Und das Jahr endet, wie es begonnen hat. Mit einer Art Bombe, die diesmal indes in der „New York Times“ (NYT) geplatzt ist. Das renommierte US-Blatt, stark in Sachen Politik und Wirtschaft und ohnehin stets sehr golforientiert, veröffentlichte unlängst einen Artikel mit der Überschrift „Vertrauliche Aufzeichnungen zeigen eine saudische Golftour, die auf abwegigen Hypothesen beruht“. Das klingt sperrig, trifft aber den Kern der Causa LIV.

Ein Keil ins bestehende System

Die Zeitung beruft sich auf einen Businessplan des Beratungsunternehmens McKinsey & Company, das im Auftrag von Yasir Al-Rumayyan, dem golfbegeisterten Direktor von Saudi Arabiens Geldspeicher namens Public Investment Fund (PIF) und seines Dukatenesels Aramco, die Möglichkeiten analysiert hat, sich des professionellen Golfsports zu bemächtigen. Oder zumindest einen Keil ins bestehende System zu treiben und sich ein dickes Stück vom Kuchen heraus zu lösen.

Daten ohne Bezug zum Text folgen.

(* ===== verification/VerdictProofs.v ===== *)
(** * The verdict: what PASS means, and when it is withheld

    [verdict_of] reads the report that the three passes built.  Each pass only
    touches its own fields (the frame lemmas), so a PASS splits into the
    properties of the passes. *)

From Stdlib Require Import ZArith Lia.
From stdpp Require Import base list option strings sorting.
From S2P Require Import Prelude BTree Encoding Hash Merkle Json AuditFormat AuditVerifier.
From S2P Require Import Instances ChainProofs AnchorProofs CoverageProofs.

(** ** Frames *)

(** The fields the coverage pass leaves alone. *)
Definition coverage_frame '(mkReport a b c d e f g h i j k l m n o p) : VerifyReport :=
  mkReport a b c d e f g h i j k 0 0 n o [].

(** The fields the chain pass leaves alone. *)
Definition root_frame '(mkReport a b c d e f g h i j k l m n o p) : VerifyReport :=
  mkReport a b true d e f g h i 0 true l m n o [].

(** The fields the anchor pass leaves alone. *)
Definition anchor_frame '(mkReport a b c d e f g h i j k l m n o p) : VerifyReport :=
  mkReport a b c true 0 0 0 0 false j k l m 0 [] [].

(** A lost root is reported as an error. *)
Definition explained (r : VerifyReport) : Prop := trust_established r = false → errors r ≠ [].

Lemma errors_push seq kind (r : VerifyReport) : errors (push_error seq kind r) ≠ [].
Proof. destruct r. simpl. by destruct errors. Qed.

Section verdict.
Context `{Sha256Fn} `{JsonNumber} `{!SerdeJson} `{!Crypto}.

Implicit Types (rows : list AuditRow) (anchors : list AnchorRecord) (r : VerifyReport) (opts : VerifyOptions).

(** *** Coverage *)

Lemma coverage_seq_frame ranges w st s :
  coverage_frame (coverage_seq ranges w st s).1 = coverage_frame st.1.
Proof.
  destruct st as [r hole]. unfold coverage_seq.
  repeat case_match; simplify_eq; simpl; by destruct r.
Qed.

Lemma coverage_tenant_frame ranges r ts : coverage_frame (coverage_tenant ranges r ts) = coverage_frame r.
Proof.
  destruct ts as [t seqs]. unfold coverage_tenant.
  assert (∀ l st, coverage_frame (fold_left (coverage_seq (default [] (BTreeMap.get t ranges))
    (range_watermark (default [] (BTreeMap.get t ranges)))) l st).1 = coverage_frame st.1) as Hl.
  { induction l as [|s l IH]; intros st; [done|]. cbn [fold_left]. by rewrite IH, coverage_seq_frame. }
  specialize (Hl (dedup (merge_sort Z.le seqs)) (r, None)).
  destruct (fold_left _ _ _) as [r' [[lo hi]|]]; simpl in *; [|done]. rewrite <- Hl. by destruct r'.
Qed.

Lemma count_anchor_coverage_frame r rows anchors :
  coverage_frame (count_anchor_coverage r rows anchors) = coverage_frame r.
Proof.
  unfold count_anchor_coverage. generalize (seqs_by_tenant (verified_from_seq r) rows).
  intros m. generalize r. induction m as [|ts m IH]; intros r'; [done|].
  cbn [fold_left]. by rewrite IH, coverage_tenant_frame.
Qed.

Es geht nicht um Geld oder pures Sportswashing

Sinnigerweise trägt das 2021 verfasste Papier denn auch den Codenamen „Project Wedge“. Es liegt der NYT vor, umfasst Hunderte von Seiten, listet diverse Szenarien und deren Erfolgsaussichten, offenbart ebenso hochfliegende wie unrealistische Vorhaben und zeigt, dass es bei der Attacke auf das Golf-Establishment letztlich weder ums Geschäft noch um simples Sportswashing geht. Sondern vielmehr um Macht, Einfluss, Prestige und die Position im geopolitischen Gefüge am Golf von Persien und auf dem Globus generell.

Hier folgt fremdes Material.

(* ===== verification/Ledger.v ===== *)
(** * The ledger's producer: the canonical store and the appends

    [crates/gateway/src/db/audit_chain_state.rs] ([append_atomic_batch], [upsert]),
    [crates/gateway/src/db/ledger.rs] (rows, anchor records and the queries over
    them) and [crates/gateway/src/audit.rs] ([append_pg_batch], the anchor
    triggers, the age sweep, the copy reconcile, the export).

    The Postgres tables are a record ([Store]); a statement is a function on it,
    and a transaction that fails leaves it unchanged.  The [uuid] crate is a
    parameter ([Uuid]): a printed uuid is its hexadecimal digits with dashes, and
    parsing inverts printing.  Times are arguments. *)

From Stdlib Require Import ZArith Lia.
From stdpp Require Import base list option gmap strings sorting.
From S2P Require Import Prelude BTree Encoding Hash Merkle Json AuditFormat AuditVerifier.

(** ** Uuids *)

Class Uuid := {
  uuid_to_string : bytes → bytes;
  uuid_parse_str : bytes → option bytes;
  uuid_string_hex : ∀ u, length u = 16%nat →
    filter (λ c, c ≠ dash) (uuid_to_string u) = hex_encode u;
  uuid_parse_string : ∀ u, length u = 16%nat → uuid_parse_str (uuid_to_string u) = Some u;
}.

(** ** Rows and anchor records *)

Record AuditLogRow := {
  lr_tenant_id : bytes;
  lr_seq : Z;
  lr_event_time : Z;
  lr_event_type : bytes;
  lr_actor : bytes;
  lr_payload : bytes;
  lr_prev_hash : bytes;
  lr_row_hash : bytes;
  lr_rekor_entry_id : option bytes;
  lr_signature : bytes;
  lr_signing_pubkey : bytes;
}.

Record AuditAnchorRecordRow := {
  ar_tenant_id : bytes;
  ar_batch_start_seq : Z;
  ar_batch_end_seq : Z;
  ar_merkle_root : bytes;
  ar_anchor_state : bytes;
  ar_ed25519_sig : bytes;
  ar_ed25519_pubkey : bytes;
  ar_ecdsa_pubkey_spki : bytes;
  ar_rekor_log_url : bytes;
  ar_rekor_log_index : bytes;
  ar_canonicalized_body : bytes;
  ar_inclusion_proof : bytes;
  ar_checkpoint_envelope : bytes;
  ar_anchored_at : Z;
}.

Record PendingLedgerRow := {
  pl_event_type : bytes;
  pl_actor : bytes;
  pl_payload_json : bytes;
}.

(** The tables: [audit_log_rows], [audit_chain_state], [audit_appended],
    [audit_anchor_records]. *)
Record Store := {
  st_rows : list AuditLogRow;
  st_heads : gmap bytes (Z * bytes);
  st_appended : gset bytes;
  st_anchors : list AuditAnchorRecordRow;
}.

Ambitionen als Taktgeber des Zeitgeschehens

McKinsey berät das Königreich seit den 1970er-Jahren und spielt eine Schlüsselrolle in den fantastischen Vorstellungen, die der Kronprinz und De-Facto-Herrscher Mohammed bin Salman unter dem Credo „Vision 2030“ verfolgt, um die absolutistische Monarchie zu einem Taktgeber des Zeitgeschehens zu machen. Dazu gehören die 170 Kilometer lange futuristische Megastadt The Line ebenso wie Weltsport-Ereignisse. Formel-1-Gastspiele beispielsweise. Box-Events. Sogar die alsbald die Asiatischen Winterspiele. Und halt Golf.

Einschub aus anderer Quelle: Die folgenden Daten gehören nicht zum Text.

(** The threshold trigger covers every row once: the batches an append
    starts end exactly at the appended sequence numbers [q] with
    [(q + 1) mod anchor_every = 0], are non-empty, hold at most [anchor_every]
    rows, lie above one another and above the tenant's watermark, wherever that
    watermark came from, as long as the watermark names a committed row. *)
Theorem threshold_batches_disjoint s states n t items ids now res :
  append_pg_batch s states n t items ids now = Ok res → (0 < n)%Z →
  (∀ p, last_anchored_end states t = Some p → (p < next_seq s t)%Z) →
  batches_after n (last_anchored_end states t) (pa_batches res) ∧
  (pa_batches res).*2 =
    filter (λ q, ((q + 1) mod n = 0)%Z) (seqZ (next_seq s t) (next_seq (pa_store res) t - next_seq s t)).
Proof.
  intros E Hn Hw. unfold append_pg_batch in E. apply rbind_Ok in E as ([o s'] & Ea & E).
  destruct o as [o|].
  2: { injection E as <-. apply append_atomic_none in Ea as ->. cbn [pa_batches pa_store].
       by rewrite Z.sub_diag. }
  destruct (Z.ltb_spec 0 n); [|lia].
  pose proof (append_atomic_first _ _ _ _ _ _ _ _ Ea) as (Ef & Hf & El & En).
  replace (ab_first_seq o + lenZ (ab_row_hashes o) - 1 - ab_first_seq o + 1)%Z
    with (next_seq s' t - next_seq s t)%Z in E by lia.
  pose proof (threshold_anchors_after states t n (seqZ (ab_first_seq o) (next_seq s' t - next_seq s t)) Hn (seqZ_sorted _ _)) as Hb.
  pose proof (threshold_anchors_ends states t n (seqZ (ab_first_seq o) (next_seq s' t - next_seq s t))) as He.
  destruct (threshold_anchors _ _ _ _) as [states' bs]. injection E as <-. cbn [pa_batches pa_store snd] in *.
  rewrite Ef in He. split; [|done]. apply Hb.
  - apply Forall_forall. intros q [? _]%elem_of_seqZ. lia.
  - intros p Hp. specialize (Hw p Hp). apply Forall_forall. intros q [? _]%elem_of_seqZ. lia.
Qed.

End batches.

Manifest des golfsportlichen Größenwahns

Nun ist McKinsey weit davon entfernt, die Phantasmagorien von MBS und Al-Rumayyan, seiner rechten Hand in allen wirtschaftlichen Belangen, zu befeuern. Das Unternehmen mit Hauptsitz in New York und Niederlassungen in 65 Staaten der Welt macht bloß die Rechnung für das auf, was ihnen an Plänen und Perspektiven vorgesetzt wird; die Berater betonen fürs „Project Wedge“ gleichsam, das Vorhaben nicht hinsichtlich seiner Tragfähigkeit beurteilt, sondern auf Basis der Vorgaben lediglich verschiedene Szenarien kalkuliert zu haben. Gleichwohl liest sich das Papier in Teilen wie ein Manifest des golfsportlichen Größenwahns.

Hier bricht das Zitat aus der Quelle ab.